(* ===== verification/Pipeline.v ===== *)
(** * Pipelines of agents, one step at a time: [patterns/src/pipeline]

    Sequential and loop pipelines over an [AgentFactory].  The factory is an
    interface: what an executor needs of the agents it creates by name, over
    a host [W] they share.  [PipelineAgents.v] gives the instance made of the
    agents of this library, [Parallel.v] the concurrent pipelines and the
    executor.  Durations are left out. *)
From S2P Require Export Agent Utf8.
Open Scope string_scope.
Open Scope list_scope.

(** ** Data *)

(** @src patterns/src/pipeline/types.rs:13-13 [PipelineId] *)
Definition PipelineId : Type := string.

Section Types.
Context `{E : Ext} {Regex : Type}.

(** @src patterns/src/pipeline/types.rs:38-47 [MergeStrategy] *)
Inductive MergeStrategy :=
| Concat (separator : string)
| First
| Fastest (n : nat)
| CustomMerge (aggregator : string).

(** @src patterns/src/pipeline/types.rs:54-65 [ExitCondition] *)
Inductive ExitCondition :=
| ToolCalled (tool_name : string)
| OutputContains (pattern : string) (compiled : Regex)
| MaxIterations.

(** @src patterns/src/pipeline/types.rs:129-152 [Pipeline] *)
Inductive Pipeline :=
| Sequential (id : PipelineId) (name : string) (steps : list string) (pass_context : bool)
| Parallel (id : PipelineId) (name : string) (branches : list string) (merge_strategy : MergeStrategy)
| Loop (id : PipelineId) (name : string) (body : string) (exit_condition : ExitCondition) (max_iterations : nat).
========================================
**Action item**: Which of the lines above include the string "Sequential"? Pick them out and copy them.

**Output of the task**:
    Sequential and loop pipelines over an [AgentFactory].  The factory is an
| Sequential (id : PipelineId) (name : string) (steps : list string) (pass_context : bool)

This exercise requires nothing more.